- [EXERCISE MATERIAL]:
======
(** Every byte of the packet is in one of the fragments. *)
Definition covered (P : list Z) (l : list (ipv4_hdr * list Z)) : Prop :=
  forall i, 0 <= i < plen P -> exists x, x ∈ l /\ frag_pos x.1 <= i < frag_pos x.1 + plen x.2.

(** One fragment after the other. *)
Fixpoint reassemble_all s (l : list (ipv4_hdr * list Z)) : list (option (Z * list (option Z))) * net H0 D :=
  match l with
  | [] => ([], s)
  | x :: l => let '(o, s) := ipv4_reassemble s x.1 x.2 in let '(os, s) := reassemble_all s l in (o :: os, s)
  end.

(** Slot [j] collects the packet and has the fragments [seen]. *)
Record collecting (ip0 : ipv4_hdr) (P : list Z) (seen : list (ipv4_hdr * list Z)) s (j : nat) (p : Z) : Prop := {
  co_slot : exists f, frags s !! j = Some f /\ slot_is ip0 f = true /\ frag_inv P f /\ f_ptr f = p /\
    (forall b, 0 <= b -> BIT_TST (f_have f) b = true <-> exists x, x ∈ seen /\ in_blocks (frag_pos x.1) (plen x.2) b = true) /\
    (f_total f = plen P <-> exists x, x ∈ seen /\ frag_more x.1 = false);
  co_first : forall i g, (i < j)%nat -> frags s !! i = Some g -> slot_is ip0 g = false;
  co_seen : Forall (fragment_of ip0 P) seen;
}.

(** All blocks and the length have come when all bytes have. *)
Lemma covered_blocks ip0 P seen : 0 < plen P -> Forall (fragment_of ip0 P) seen ->
  covered P seen <-> (exists x, x ∈ seen /\ frag_more x.1 = false) /\ forall b, 0 <= b < pblocks P -> exists x, x ∈ seen /\ in_blocks (frag_pos x.1) (plen x.2) b = true.
Proof.
  intros HP HF. rewrite list.Forall_forall in HF. split.
  - intros Hc. split.
    + destruct (Hc (plen P - 1) ltac:(lia)) as (x & Hx & Hi). exists x. split; [done|]. destruct (HF x Hx) as [_ [_ PE _ PM _]]. rewrite PM. apply Z.ltb_ge. lia.
    + intros b Hb. destruct (Hc (8 * b) ltac:(unfold pblocks in Hb; zlia)) as (x & Hx & Hi). exists x. split; [done|]. destruct (HF x Hx) as [_ [[O1 O2] _ _ _ _]]. unfold in_blocks. apply andb_true_iff.
      split; [apply Z.leb_le; zlia|apply Z.ltb_lt; zlia].
  - intros [_ Hb] i Hi. destruct (Hb (i / 8) ltac:(unfold pblocks; zlia)) as (x & Hx & E). exists x. split; [done|]. destruct (HF x Hx) as [_ [[O1 O2] PE _ PM PW]].
    unfold in_blocks in E. apply andb_true_iff in E as [B1 B2]. apply Z.leb_le in B1. apply Z.ltb_lt in B2. destruct (frag_more x.1) eqn:Em.
    + destruct (PW eq_refl) as [W1 W2]. zlia.
    + symmetry in PM. apply Z.ltb_ge in PM. zlia.
Qed.

Lemma piece_accepted P ip bs : plen P <= IP_MAX_PAYLOAD -> piece P (frag_pos ip) bs (frag_more ip) ->
  (IP_MAX_PAYLOAD <? frag_pos ip + plen bs) || (frag_more ip && (negb (plen bs `mod` 8 =? 0) || (plen bs =? 0))) = false.
Proof.
  intros HP [_ PE _ _ PW]. rewrite (proj2 (Z.ltb_ge _ _)) by lia. cbn [orb]. destruct (frag_more ip); [|done]. destruct (PW eq_refl) as [W1 W2].
  rewrite (proj2 (Z.eqb_eq _ _) W1), (proj2 (Z.eqb_neq _ _)) by lia. done.
Qed.

(** One more fragment: the packet is handed out exactly when it is complete. *)
Lemma collect_step ip0 P seen s j p x : 0 < plen P <= IP_MAX_PAYLOAD -> collecting ip0 P seen s j p -> fragment_of ip0 P x ->
  let '(o, s') := ipv4_reassemble s x.1 x.2 in
  (covered P (seen ++ [x]) /\ o = Some (p, Some <$> P) /\ exists f, frags s' = <[j := frag_off f]> (frags s) /\ n_heap s' = n_heap s) \/
  (~ covered P (seen ++ [x]) /\ o = None /\ collecting ip0 P (seen ++ [x]) s' j p /\ n_heap s' = n_heap s).
Proof.
  intros HP [(f & Hj & Hs & HI & Hp & Hb & Ht) Hfirst Hseen] HX. pose proof HX as [HK HQ]. destruct x as [ip bs]. cbn [fst snd] in *.
  assert (Hall : Forall (fragment_of ip0 P) (seen ++ [(ip, bs)])) by (apply Forall_app; split; [done|by constructor]).
  unfold ipv4_reassemble. fold (frag_pos ip) (frag_more ip) (plen bs). rewrite (piece_accepted P ip bs ltac:(lia) HQ).
  assert (Hscan : frag_scan ip (frags s) 0 None None = inl j).
  { rewrite (scan_found ip (frags s) f j 0 None None Hj); [done|by rewrite (slot_same ip ip0)|]. intros i g Hi Hg. rewrite (slot_same ip ip0) by done. by apply (Hfirst i). }
  unfold frag_slot. rewrite Hscan. assert (Ef : frag_at s j = f) by (unfold frag_at; by rewrite Hj). rewrite Ef.
  destruct (frag_take_inv P f (frag_pos ip) bs (frag_more ip) ltac:(lia) HI HQ) as (TI & TB & TT & TP & K1 & K2 & K3 & K4). set (f' := frag_take f (frag_pos ip) bs (frag_more ip)) in *.
  assert (Hb' : forall b, 0 <= b -> BIT_TST (f_have f') b = true <-> exists x, x ∈ seen ++ [(ip, bs)] /\ in_blocks (frag_pos x.1) (plen x.2) b = true).
  { intros b Hb0. rewrite TB, orb_true_iff, Hb by done. split.
    - intros [(y & Hy & E)|E]; [exists y; split; [apply elem_of_app; by left|done]|exists (ip, bs); split; [apply elem_of_app; right; by left|done]].
    - intros (y & Hy & E). apply elem_of_app in Hy as [Hy|Hy]; [left; by exists y|]. apply list_elem_of_singleton in Hy as ->. by right. }
  assert (Ht' : f_total f' = plen P <-> exists x, x ∈ seen ++ [(ip, bs)] /\ frag_more x.1 = false).
  { rewrite TT. destruct (frag_more ip) eqn:Em.
    - rewrite Ht. split; intros (y & Hy & E); [exists y; split; [apply elem_of_app; by left|done]|]. apply elem_of_app in Hy as [Hy|Hy]; [by exists y|]. apply list_elem_of_singleton in Hy as ->. cbn [fst] in E. congruence.
    - split; [|done]. intros _. exists (ip, bs). split; [apply elem_of_app; right; by left|done]. }
  assert (Hc : frag_complete f' = true <-> covered P (seen ++ [(ip, bs)])).
  { rewrite (complete_spec P f' HP TI), (covered_blocks ip0 P) by (done || lia). rewrite Ht'. split; (intros [A B]; split; [done|]; intros b Hb0; apply Hb'; [lia|by apply B]). }
  destruct (frag_complete f') eqn:Ec.
  - left. split; [by apply Hc|]. apply (complete_spec P f' HP TI) in Ec as [E1 E2]. rewrite E1, (complete_data P f' HP TI E2), TP, Hp. split; [done|]. by exists f'.
  - right. split; [intros Hcov; apply Hc in Hcov; congruence|]. split; [done|]. split; [|done]. split; [|intros i g Hi; simpl; rewrite list_lookup_insert_ne by lia; by apply Hfirst|done].
    exists f'. simpl. rewrite list_lookup_insert_eq by (by apply lookup_lt_Some in Hj). split; [done|]. split; [|split; [done|split; [congruence|split; [done|done]]]].
    unfold slot_is, frag_key in *. rewrite K1, K2, K3, K4, (fi_used _ _ TI). apply andb_true_iff in Hs as [_ Hs]. done.
Qed.

(** The other slots are left alone. *)
Lemma collect_others ip0 P seen s j p x i : 0 < plen P <= IP_MAX_PAYLOAD -> collecting ip0 P seen s j p -> fragment_of ip0 P x -> i <> j ->
  frags (ipv4_reassemble s x.1 x.2).2 !! i = frags s !! i.
Proof.
  intros HP [(f & Hj & Hs & _) Hfirst _] [HK HQ] Hi. destruct x as [ip bs]. cbn [fst snd] in *.
  unfold ipv4_reassemble. fold (frag_pos ip) (frag_more ip) (plen bs). rewrite (piece_accepted P ip bs ltac:(lia) HQ). unfold frag_slot.
  assert (Hscan : frag_scan ip (frags s) 0 None None = inl j).
  { rewrite (scan_found ip (frags s) f j 0 None None Hj); [done|by rewrite (slot_same ip ip0)|]. intros k g Hk Hg. rewrite (slot_same ip ip0) by done. by apply (Hfirst k). }
  rewrite Hscan.
  destruct (frag_complete _); cbn [snd n_set_frags frags]; by rewrite list_lookup_insert_ne by congruence.
Qed.

Lemma covered_mono P l l' : (forall x, x ∈ l -> x ∈ l') -> covered P l -> covered P l'.
Proof. intros Hin Hc i Hi. destruct (Hc i Hi) as (x & Hx & E). exists x. split; [by apply Hin|done]. Qed.

(** Fragments that do not complete the packet. *)
Lemma collect_run ip0 P l : forall seen s j p, 0 < plen P <= IP_MAX_PAYLOAD -> collecting ip0 P seen s j p -> Forall (fragment_of ip0 P) l -> ~ covered P (seen ++ l) ->
  let '(os, s') := reassemble_all s l in os = replicate (length l) None /\ collecting ip0 P (seen ++ l) s' j p /\ n_heap s' = n_heap s /\
    forall i, i <> j -> frags s' !! i = frags s !! i.
Proof.
  induction l as [|x l IH]; intros seen s j p HP HC HF Hn; cbn [reassemble_all]; [by rewrite app_nil_r|]. apply Forall_cons_1 in HF as [Hx HF].
  pose proof (collect_step ip0 P seen s j p x HP HC Hx) as HS. pose proof (fun i => collect_others ip0 P seen s j p x i HP HC Hx) as HO.
  destruct (ipv4_reassemble s x.1 x.2) as [o s1]. cbn [snd] in HO. rewrite cons_middle, app_assoc in Hn |- *.
  destruct HS as [[Hc _]|(_ & -> & HC1 & E1)]; [destruct Hn; eapply covered_mono; [|exact Hc]; intros y Hy; apply elem_of_app; by left|].
  specialize (IH (seen ++ [x]) s1 j p HP HC1 HF Hn). destruct (reassemble_all s1 l) as [os s2]. destruct IH as (-> & HC2 & E2 & O2). cbn [length replicate]. split; [done|]. split; [done|]. split; [congruence|].
  intros i Hi. by rewrite O2, HO.
Qed.

Lemma zero_bits n b : BIT_TST (replicate n 0) b = false.
Proof. rewrite BIT_TST_spec. unfold Pmm.byte_at. destruct (replicate n 0 !! Z.to_nat (b / 8)) as [z|] eqn:E; [apply lookup_replicate in E as [-> _]|]; apply Z.bits_0. Qed.

Lemma frag_new_inv P s ip p : frag_inv P (frag_new s ip p).
Proof.
  split; cbn [frag_new f_used f_data f_have f_blocks f_total]; [done|by rewrite length_replicate|by rewrite length_replicate| | |by left].
  - intros b Hb E. by rewrite zero_bits in E.
  - symmetry. apply cnt_none. intros x _. apply zero_bits.
Qed.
======
- [WORK REQUEST]: What is needed is the count of lines in the records that include the word "unfold", with no other text.

- [REPLY]: 8